Mémoire... je voudrais t'effacer

Moments douloureux. Ils se gravent en moi, comme une émotion, un cri silencieux de l'être, figé quelque part en moi, comme une mue qui ne tomberait pas, comme une fine peau couleur de paille et cassante entre deux pelures vert tendre d'un oignon.
Mémoire floue aussi. Je ne sais plus comment ces moments naissent et meurent. Je ne sais plus d'eux que l'angoissant silence, le mal-être de l'autre, ou sa colère, mon mal-être, mon vide, et l'immuable silence, l'immuable distance d'elle à moi à ces instants, ces minutes, ces heures.

Samedi.
Jolie promenade dans la campagne. Partout le soleil, partout les oiseaux, partout les fleurs. Nous marchons pied-nus dans les herbes d'un chemin creu. On se laisse engourdir de soleil. Mais avec la chaleur et la marche, c'est le serpent de cette mémoire que j'évoque qui se glisse en moi et déverse son poison. La chaleur un peu étouffante, et la marche, cela ravive sourdement cette peau de paille oubliée, peau cassante et sèche dont les éclats me blessent comme s'ils étaient de verre. La chaleur, l'été, les vacances, l'étouffement. Ce sont les pierres dressées de ma préhistoire.

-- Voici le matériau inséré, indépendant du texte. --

(** [mapM] over outcomes runs until the first that does not return. *)
Lemma mapM_ends {A B} (g : A → outcome B) l : (∀ x, x ∈ l → g x ≠ Diverge) → mapM g l ≠ Diverge.
Proof.
  induction l as [|x l IH]; intros Hg; simpl; [done|]. apply bind_ends; [apply Hg; by left|]. intros y _.
  apply bind_ends; [|done]. apply IH. intros z Hz. apply Hg. by right.
Qed.
Lemma mapM_Ret {A B} (g : A → outcome B) l k : mapM g l = Ret k → Forall2 (λ x y, g x = Ret y) l k.
Proof.
  revert k. induction l as [|x l IH]; intros k; simpl; [intros [= <-]; constructor|].
  destruct (g x) as [y| |] eqn:Hx; simpl; [|done..]. destruct (mapM g l) as [k'| |]; simpl; [|done..].
  intros [= <-]. constructor; [done|by apply IH].
Qed.
(** What holds of the elements treated so far and the accumulator. *)
Lemma for_out_inv {A B} (I : list A → B → Prop) (body : A → B → outcome B) l acc r :
  (∀ done x acc acc', I done acc → body x acc = Ret acc' → I (done ++ [x]) acc') →
  I [] acc → for_out l acc body = Ret r → I l r.
Proof.
  intros Hb. cut (∀ rest done acc, I done acc → for_out rest acc body = Ret r → I (done ++ rest) r).
  { intros Hcut Hacc. by apply (Hcut l []). }
  intros rest. induction rest as [|x rest IH]; intros done acc0 Hi; simpl; [intros [= <-]; by rewrite app_nil_r|].
  destruct (body x acc0) as [acc1| |] eqn:Hx; simpl; [|done..]. intros Hr.
  replace (done ++ x :: rest) with ((done ++ [x]) ++ rest) by by rewrite <-app_assoc.
  eapply IH; [by eapply Hb|done].
Qed.

(** A loop ends when every round that continues makes a measure smaller. *)
Lemma loop_ends {S} (I : S → Prop) (μ : S → nat) (body : M S bool) n s :
  (∀ s, I s → ends body s ∧ wp body (λ b s', b = true → I s' ∧ μ s' < μ s) s) →
  I s → μ s < n → ends (loop n body) s.
Proof.
  intros Hb. revert s. induction n as [|n IH]; intros s HI Hn; [lia|]. simpl.
  destruct (Hb s HI) as [He Hw]. eapply ends_bind_wp; [done..|].
  intros [] s' Hs'; [|done]. destruct Hs'; [done|]. apply IH; [done|lia].
Qed.

Lemma loop_fuel_mono {S} (body : M S bool) n k s :
  loop n body s ≠ Diverge → loop (n + k) body s = loop n body s.
Proof.
  revert s. induction n as [|n IH]; intros s; [done|]. simpl.
  unfold mbind, M_bind. destruct (body s) as [[[] s']| |]; auto.
Qed.

(** [twp m Q s]: from [s], method [m] does not run out of fuel, and [Q] holds if
    it returns: [wp] and [ends] in one, for loops whose bound depends on what
    the earlier steps kept. *)
Definition twp {S A} (m : M S A) (Q : A → S → Prop) (s : S) : Prop :=
  match m s with Ret (a, s') => Q a s' | Panic _ => True | Diverge => False end.

Section twp.
Context {S A : Type}.
Implicit Types (m : M S A) (s : S).

Lemma twp_intro m Q s : ends m s → wp m Q s → twp m Q s.
Proof. unfold ends, wp, twp. by destruct (m s) as [[? ?]| |]. Qed.
Lemma twp_and m (Q1 Q2 : A → S → Prop) s :
  twp m Q1 s → wp m Q2 s → twp m (λ a s', Q1 a s' ∧ Q2 a s') s.
Proof. unfold wp, twp. by destruct (m s) as [[? ?]| |]. Qed.
Lemma twp_wp m Q s : twp m Q s → wp m Q s.
Proof. unfold wp, twp. by destruct (m s) as [[? ?]| |]. Qed.
Lemma twp_ends m Q s : twp m Q s → ends m s.
Proof. unfold ends, twp. by destruct (m s) as [[? ?]| |]. Qed.
Lemma twp_ret (a : A) (Q : A → S → Prop) s : Q a s → twp (mret a) Q s.
Proof. done. Qed.
Lemma twp_bind {B} (m : M S B) (k : B → M S A) Q s :
  twp m (λ b, twp (k b) Q) s → twp (m ≫= k) Q s.
Proof. unfold twp, mbind, M_bind. by destruct (m s) as [[b s']| |]. Qed.
Lemma twp_mono m (Q Q' : A → S → Prop) s :
  twp m Q s → (∀ a s', Q a s' → Q' a s') → twp m Q' s.
Proof. unfold twp. destruct (m s) as [[b s']| |]; auto. Qed.
Lemma twp_get (Q : S → S → Prop) s : Q s s → twp get Q s.
Proof. done. Qed.
Lemma twp_modify (g : S → S) Q s : Q tt (g s) → twp (modify g) Q s.
Proof. done. Qed.
Lemma twp_panic w (Q : A → S → Prop) s : twp (panic w) Q s.
Proof. done. Qed.
Lemma twp_lift (o : outcome A) Q s : o ≠ Diverge → (∀ a, o = Ret a → Q a s) → twp (lift o) Q s.
Proof. unfold twp, lift. destruct o; auto. Qed.
Lemma twp_when b (m : M S unit) Q s :
  (b = true → twp m Q s) → (b = false → Q tt s) → twp (when b m) Q s.
Proof. destruct b; [auto|]. intros _ H. by apply H. Qed.
Lemma twp_if (b : bool) (m1 m2 : M S A) Q s :
  (b = true → twp m1 Q s) → (b = false → twp m2 Q s) → twp (if b then m1 else m2) Q s.
Proof. destruct b; auto. Qed.
End twp.

Lemma twp_for_each {S A} (I : S → Prop) (l : list A) (body : A → M S unit) s :
  (∀ x s, x ∈ l → I s → twp (body x) (λ _, I) s) → I s → twp (for_each l body) (λ _, I) s.
Proof.
  intros Hb. revert s. induction l as [|x l IH]; intros s HI; [done|].
  apply twp_bind. eapply twp_mono; [apply Hb; [left|done]|].
  intros ? s' H. apply IH; [|done]. intros y s'' Hy. apply Hb. by right.
Qed.

Lemma leader_of_ends view n : leader_of view n ≠ Diverge.
Proof. unfold leader_of, go_rem. by case_decide. Qed.
Lemma sub_slice_ends b lo hi : sub_slice b lo hi ≠ Diverge.
Proof. unfold sub_slice. by case_decide. Qed.
Lemma LittleEndian_ends l : LittleEndian_Uint64 l ≠ Diverge.
Proof. unfold LittleEndian_Uint64. by case_decide. Qed.

(** The lemmas [ends_step] closes leaves with. *)
Create HintDb go_ends discriminated.
#[export] Hint Resolve leader_of_ends sub_slice_ends LittleEndian_ends : go_ends.

(** ** Frames: [keeps g m s] when [m], run from [s], leaves [g] of the state as it was *)
Definition keeps {S A T} (g : S → T) (m : M S A) (s : S) : Prop := wp m (λ _ s', g s' = g s) s.

Section keeps.
Context {S T : Type} (g : S → T).

Lemma keeps_ret {A} (a : A) s : keeps g (mret a) s.
Proof. done. Qed.
Lemma keeps_bind {A B} (m : M S B) (k : B → M S A) s :
  keeps g m s → (∀ b s', g s' = g s → keeps g (k b) s') → keeps g (m ≫= k) s.
Proof.
  unfold keeps. intros Hm Hk. apply wp_bind. eapply wp_mono; [done|]. intros b s' Hs'.
  eapply wp_mono; [by apply Hk|]. simpl. congruence.
Qed.
Lemma keeps_get s : keeps g get s.
Proof. done. Qed.
Lemma keeps_modify (h : S → S) s : g (h s) = g s → keeps g (modify h) s.
Proof. done. Qed.
Lemma keeps_panic {A} w s : keeps g (panic w : M S A) s.
Proof. done. Qed.
Lemma keeps_lift {A} (o : outcome A) s : keeps g (lift o) s.
Proof. by apply wp_lift. Qed.
Lemma keeps_when b (m : M S unit) s : keeps g m s → keeps g (when b m) s.
Proof. by destruct b. Qed.
Lemma keeps_for_each {A} (l : list A) (body : A → M S unit) s :
  (∀ x s, keeps g (body x) s) → keeps g (for_each l body) s.
Proof.
  intros Hb. apply (wp_for_each (λ s', g s' = g s)); [|done].
  intros x s' _ Hs'. eapply wp_mono; [apply Hb|]. simpl. congruence.
Qed.
Lemma keeps_loop n (body : M S bool) s :
  (∀ s, keeps g body s) → keeps g (loop n body) s.
Proof.
  intros Hb. apply (wp_loop (λ s', g s' = g s)); [|done].
  intros s' Hs'. eapply wp_mono; [apply Hb|]. intros [] s'' Hs''; simpl in *; congruence.
Qed.
End keeps.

Je n'échappe pas à leur cercle. Je m'en sens prisonnier. Je suis enkilosé de lassitude.
Comment échapper à cette mémoire? Comment dissocier été, vacances, chaleur, marche, d'heures cruelles dont cela fut le théâtre? Je me sens las. Terriblement las. J'ai peur aussi. Peur de l'été à venir. Peur de ma réaction. Peur de ne jamais parvenir à m'échapper de cela.
Je lui dit ce poids plus tard dans la soirée. C'est un nouveau coup de poignard pour elle. Petit à petit je lui reprends tout. J'ai repris l'exclusivité de mon amour pour aimer d'autres qu'elle seule. Je lui ai repris la place centrale qu'elle occupait dans ma vie. Je lui ai repris le quotidien. Qu'est-ce donc que je lui laisse? Elle me répond déjà qu'elle ne comptait plus sur moi pour partir en vacances ensemble cet été. Mais quelque chose encore s'est brisé en elle. Elle n'a plus aucun ressort soudainement. Nous ne sommes plus qu'habillés de silence. Finalement, elle veut être seule ce soir.

dimanche
Matin. Porte close. Je pars marcher un peu. Il fait chaud et il y a un vent frais. Je repasse vers midi. La porte est toujours close.  Elle dort, ce que j'apprendrai le soir. Je rentre chez moi. Je mange. Je lis un peu. Je pars au ciné pour m'effacer du présent. Migraine. Je reste allongé quelques heures, puis je l'appelle. Je passe chez elle. Colère. Elle me dira plus tard dans la soirée: "je crois que les crises ainsi sont toujours le révélateur du sentiment de ne pas être aimé". Oui, tu as raison. Je comprends cela. Je ne sais que dire. Je ne suis plus qu'un grand silence à mon tour. Que répondre à cette colère? Tu t'en voudras terriblement ensuite. Tu te repprocheras d'avoir attendu quelque chose de moi encore alors que tu sais ne devoir rien attendre. Que c'est notre règle. On passe d'un lieu à un autre, toujours dans la demi lumière ou dans l'obscurité, toujours dans les larmes libres ou battant les paupières, entre mains qui s'acceptent ou se repoussent, entre acceuil et rejet. J'ai le sentiment que l'on s'endort chacun seul. Il est trois heures du matin lorsque tu allumes la lumière. Tu me dis "A cette heure là tu es sur la route d'habitude, non? Et bien, tu n'as qu'à y aller". Et quand je te dis "A plus tard alors?" tu réponds "Non. Il n'y a aucun avenir devant moi avec toi dans ma vie". Tes derniers mots auraient pu être ceux que tu as prononcé alors "Fais attention à toi." Mais tu as ouvert la fenêtre et nous sommes restés longtemps ainsi. Toi deux étages plus haut, dans une demi lumière, visage incertain. Moi dans la cour pleine de nuit. Que vit-on au moment de se séparer? Rien. Tragiquement vide. Voilà ce que je suis. Si tu ne m'avais pas rappelé, qu'aurait-il resté de ces minutes? Ta voix qui a prononcé timidement mon prénom dans la nuit. Les étoiles et la nuit  les yeux grand-fermés sur nous. La lueur du réverbère sur le mur d'à côté. Les gravillons qui bruissent sous mes jambes engourdies. Parce que même à ces instants le corps persiste, indifférent, à ressentir. J'entendais mal ce que tu prononçais. Puis j'ai compris "reviens". Toute la soirée alors que tu oscillais entre accepter que je te soutienne et m'éloigner de toi j'ai eu le sentiment de te voir lutter pour me sortir de toi. Et quand tu as dit "reviens" je me suis dit qu'un autre jour on en serait là de nouveau mais que tu ne m'appelerais pas.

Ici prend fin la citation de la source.